Contra lo que espera –oficinas públicas que imitan el laberinto verticial de su edificio, escaleras y ascensores abarrotados–, se encuentra con una escalera sobria, un pasillo lúgubre y solitario con puertas bien identificadas a los lados. Cada tanto pasa algún empleado con una bandeja. No hay recepcionista. El se deja guiar por el instinto. Lee con detenimiento la leyenda impresa sobre el vidrio esmerilado de cada puerta. Al toparse con la oficina de Desarrollo Laboral, se pregunta qué pensaría su padre de todo eso. “Traición”, se dice, y aunque un aviso en letras rojas en la puerta versa “Por favor, golpear y esperar”, Dollman pasa. Se da cuenta enseguida de que todos los que trabajan en la oficina –aproximadamente diez– son mujeres flaquísimas que ante su irrupción vuelven la cabeza al unísono y abandonan por un instante sus tareas. La mesa de entradas se parece más al mostrador de una farmacia que al de una oficina pública.
En un rincón, entre los escritorios pegados de un modo innecesario, como si formaran una trinchera, una gran jaula con una figura que podría ser uno de esos simios bebé que se han puesto de moda, atrae de inmediato a Dollman. Si dos empleadas no se pararan en ese momento delante, saltaría por sobre el mostrador para inspeccionar de cerca el comportamiento de ese animal tierno.
“¿Nacionalidad?”, pregunta secamente una de las dos empleadas.
“Extranjero, no habla el idioma, no te das cuenta”, se anticipa la otra, de aspecto triste.
Dollman las mira extrañado. “El idioma”, piensa, “¿qué idioma?”. ¿Existirá otro idioma que él no habla, distinto incluso al idioma que ellas hablan?
“No soy extranjero”, grita él para transmitir autoridad, y lo único que logra es que más oficinistas se acerquen y se paren del otro lado del mostrador como si se detuvieran a mirar el interior de una jaula.
“¿Si no es extranjero entonces qué quiere, por qué grita?”
“Quiero trabajar.”
Con un movimiento coordinado, las oficinistas retroceden. Dollman no puede saber si se trata de una reacción ante su respuesta o de un movimiento cíclico: avance y retroceso. Otra vez las dos mujeres del principio quedan frente a él.
“Lamento decirle que hace años no hay puestos vacantes ni en la vía pública ni en las oficinas para argentinos nativos o naturalizados.”
“Si fuera ruso...”
“Estaríamos hablando en otros términos, otra perspectiva, habría algún puesto vacante”, interviene la empleada de aspecto triste. “Pero evidentemente no es ruso y no serviría en el puesto que podríamos asignarle.”
“Podría aprender ruso”, dice Dollman abochornado por una nacionalidad que es igual a la de las empleadas, pero que en su pellejo parece inservible. No puede creer que después de haber salido de su refugio tropiece con la fatalidad de ser argentino.

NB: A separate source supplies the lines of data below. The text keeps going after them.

Lemma desktops_insert W D w r r' : desktops_ok W D → W !! w = Some r → bland r r' → desktops_ok (<[w:=r']> W) D.
Proof.
  intros [A B] Hr Hb. split.
  - intros x rx Hx. destruct (decide (x = w)) as [->|Hne].
    + rewrite lookup_insert_eq in Hx. injection Hx as <-. rewrite (bl_desktop _ _ Hb). by eapply A.
    + rewrite lookup_insert_ne in Hx by done. by eapply A.
  - intros d y Hd. destruct (B d y Hd) as [H1 H2].
    assert (Hk : ∀ z, root_ok W z → root_ok (<[w:=r']> W) z).
    { intros z [->|(rz & Hz & Hh & Hp)]; [by left|right]. destruct (decide (z = w)) as [->|Hne].
      - rewrite lookup_insert_eq. exists r'. simplify_eq. by rewrite (bland_handle _ _ Hb), (bland_parent _ _ Hb).
      - rewrite lookup_insert_ne by done. eauto. }
    auto.
Qed.

Lemma bland_ok s w r r' : ws_ok s → windows s !! w = Some r → bland r r' → w_thread r' = w_thread r →
  ws_ok (set_windows (<[w:=r']> (windows s)) s).
Proof.
  intros [A B C D E] Hr Hb Ht. pose proof (bland_handle _ _ Hb) as Hh.
  assert (H1 : ∀ x, handle_at (<[w:=r']> (windows s)) x = handle_at (windows s) x).
  { intros x. rewrite handle_insert. destruct (decide (x = w)) as [->|]; [|done]. by rewrite (handle_at_lookup _ w r). }
  split; cbn.
  - by apply (bland_forest _ w r).
  - by apply (handles_ok_ext (windows s)).
  - apply (threads_ok_ext (windows s)); [done| |done]. intros x. rewrite thread_insert.
    destruct (decide (x = w)) as [->|]; [|done]. by rewrite (thread_at_lookup _ w r).
  - by apply (desktops_insert _ _ w r).
  - done.
Qed.

(** [detach_window_thread]: the window belongs to no thread. *)
Lemma detach_window_thread_ok s w r : ws_ok s → windows s !! w = Some r →
  wp (detach_window_thread w) (λ _ s', ws_ok s' ∧ users s' = users s ∧ desktops s' = desktops s ∧ gatoms s' = gatoms s ∧
    current s' = current s ∧
    ∃ c, windows s' = <[w:=set_w_thread 0 (set_w_class c r)]> (windows s)) s.
Proof.
  intros Hs Hr. unfold detach_window_thread. wp_read ltac:(done). destruct (Z.eqb_spec (w_thread r) 0) as [Hz|Hz].
  { wp_steps. split; [done|]. split_and!; [done..|]. exists (w_class r). rewrite insert_id; [done|]. rewrite Hr. f_equal.
    destruct r. cbn in *. by subst. }
  pose proof Hs as [A B C D E]. destruct (th_known _ _ C w) as [_ [th Hth]]; [by rewrite (thread_at_lookup _ w r)|].
  rewrite (thread_at_lookup _ w r Hr) in Hth.
  set (r' := set_w_thread 0 (set_w_class 0 r)).
  assert (Hb : bland r r') by done.
  destruct (threads_detach (windows s) (<[w:=r']> (windows s)) (threads s) w r th) as [Hpos Hth'].
  { done. } { done. } { done. } { done. }
  { intros x. rewrite handle_insert. destruct (decide (x = w)) as [->|]; [by rewrite (handle_at_lookup _ w r)|done]. }
  { intros x. by rewrite thread_insert. }
  unfold get_thread, emit, put_thread. wp_steps. eapply wp_deref; [done|]. wp_steps.
  apply (wp_mono _ (λ _ s', ∃ c, s' = set_win_calls c s)).
  { destruct (th_queue th); wp_steps; [by eexists|exists (win_calls s); by destruct s]. }
  intros _ s1 [c ->]. apply wp_bind, wp_assert; [by apply Z.ltb_lt|]. wp_steps.
  eapply wp_upd; [exact Hr|]. wp_steps. eapply wp_upd; [apply lookup_insert_eq|]. cbn. rewrite insert_insert_eq.
  split_and!; try done; [|by exists 0]. split; cbn.
  - by apply (bland_forest _ w r).
  - apply (handles_ok_ext (windows s)); [|done]. intros x. rewrite handle_insert.
    destruct (decide (x = w)) as [->|]; [|done]. by rewrite (handle_at_lookup _ w r).
  - done.
  - by apply (desktops_insert _ _ w r).
  - done.
Qed.

(** ** What a destruction leaves alone *)

(** The references and the two lists of a window may change. *)
Definition frame (r r' : window) : Prop :=
  r' = set_w_refs (w_refs r') (set_w_children (w_children r') (set_w_unlinked (w_unlinked r') r)).

(** No window appears or changes parent, and a window that stays live only loses
    the children that do not. *)
Definition killed (W W' : winmap) : Prop :=
  ∀ x r', W' !! x = Some r' → ∃ r, W !! x = Some r ∧ w_parent r' = w_parent r ∧
    (w_handle r' ≠ 0 → frame r r' ∧ w_children r' = filter (live W') (w_children r)).

Lemma frame_trans r1 r2 r3 : frame r1 r2 → frame r2 r3 → frame r1 r3.
Proof. unfold frame. intros -> ->. done. Qed.

Lemma killed_lookup W W' x r' : killed W W' → W' !! x = Some r' → w_handle r' ≠ 0 →
  ∃ r, W !! x = Some r ∧ frame r r' ∧ w_children r' = filter (live W') (w_children r).
Proof. intros HK Hx Hh. destruct (HK x r' Hx) as (r & Hr & _ & H). exists r. split; [done|]. by apply H. Qed.

Lemma killed_live W W' x : killed W W' → live W' x → live W x.
Proof.
  intros HK (r' & Hr' & Hh)%live_lookup. destruct (killed_lookup W W' x r' HK Hr' Hh) as (r & Hr & Hf & _).
  apply live_lookup. exists r. split; [done|]. rewrite Hf in Hh. done.
Qed.

Lemma children_live W x r c : tree_ok W → W !! x = Some r → c ∈ w_children r → live W c.
Proof.
  intros HW Hr Hc. destruct (t_children _ HW x r c Hr Hc) as (rc & Hrc & _ & El). apply live_lookup. exists rc.
  split; [done|]. by apply (t_live _ HW c).
Qed.

Lemma filter_all_live W' (l : list Z) : (∀ x, x ∈ l → live W' x) → filter (live W') l = l.
Proof.
  induction l as [|x l IH]; intros Hl; [done|]. rewrite filter_cons_True by (apply Hl; by left). f_equal.
  apply IH. intros y Hy. apply Hl. by right.
Qed.

Lemma killed_refl W : tree_ok W → killed W W.
Proof.
  intros HW x r Hr. exists r. split_and!; [done|done|]. intros _. split; [by destruct r|].
  rewrite (filter_all_live W); [done|]. intros c. by apply (children_live W x r).
Qed.

Lemma filter_live_live W W' (l : list Z) : (∀ x, live W' x → live W x) → filter (live W') (filter (live W) l) = filter (live W') l.
Proof.
  intros HW. induction l as [|x l IH]; [done|]. rewrite (filter_cons (live W)). destruct (decide (live W x)) as [H|H].
  - rewrite !filter_cons. by destruct (decide (live W' x)); rewrite IH.
  - rewrite IH, (filter_cons (live W')), decide_False; [done|]. auto.
Qed.

Lemma killed_trans W1 W2 W3 : killed W1 W2 → killed W2 W3 → killed W1 W3.
Proof.
  intros K1 K2 x r3 Hr3. destruct (K2 x r3 Hr3) as (r2 & Hr2 & Ep & H2). destruct (K1 x r2 Hr2) as (r1 & Hr1 & Ep' & H1).
  exists r1. split_and!; [done|congruence|]. intros Hh. destruct (H2 Hh) as [Hf2 Hc2].
  destruct H1 as [Hf1 Hc1]; [by rewrite Hf2 in Hh|]. split; [by eapply frame_trans|].
  rewrite Hc2, Hc1. apply filter_live_live. intros y. by apply killed_live.
Qed.

(** Dead windows going away. *)
Lemma shrunk_handle W W' x : shrunk W W' → handle_at W' x = handle_at W x.
Proof.
  intros [A B]. unfold handle_at. destruct (W' !! x) as [r'|] eqn:Hx.
  - destruct (A x r' Hx) as (r & -> & Hs). by apply shrink_handle.
  - destruct (W !! x) as [r|] eqn:Hr; [|done]. destruct (decide (w_handle r = 0)) as [E|E]; [done|].
    destruct (B x r Hr E) as (? & ? & _). congruence.
Qed.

“Vamos a hacer lo siguiente”, dice la más piadosa de las dos mujeres, “llene por triplicado este formulario con sus datos personales. Vamos a tratar de hacer una excepción y lo vamos a incluir en una lista de espera, aunque por edad ya no califique. Su número es el 85673”, y le entrega una pila de papeles.
Dollman, como si hubiera recibido una limosna, repite “gracias”, aunque enseguida intuye, por la manera en que queda solo y orbitando como un intruso, que a la larga no obtendrá ningún beneficio y que las empleadas en realidad quieren deshacerse de él con amabilidad para volver a las tareas rutinarias, esto es, la contemplación de la atracción del lugar: el simio bebé en la jaula.
De modo que llena los formularios con una letra fosilizada e ilegible por la falta de práctica, y los deja sobre el mostrador sin que nadie se percate. Antes de retirarse nota, a un lado, un perchero con un abrigo y una cartera. En menos de un segundo dobla el abrigo en un brazo, ubica la cartera bajo la axila y se las arregla para abrir la puerta y darse a la fuga. En el corredor enseguida se orienta. Camina despacio hacia la salida, convencido de que aun cuando lo hubieran visto delinquiendo, nadie podría tomarse la molestia de dejar la oficina para seguirlo. Tampoco le preocupa que los peatones puedan sospechar algo al verlo pasar por el carril rápido con un botín de pertenencias femeninas.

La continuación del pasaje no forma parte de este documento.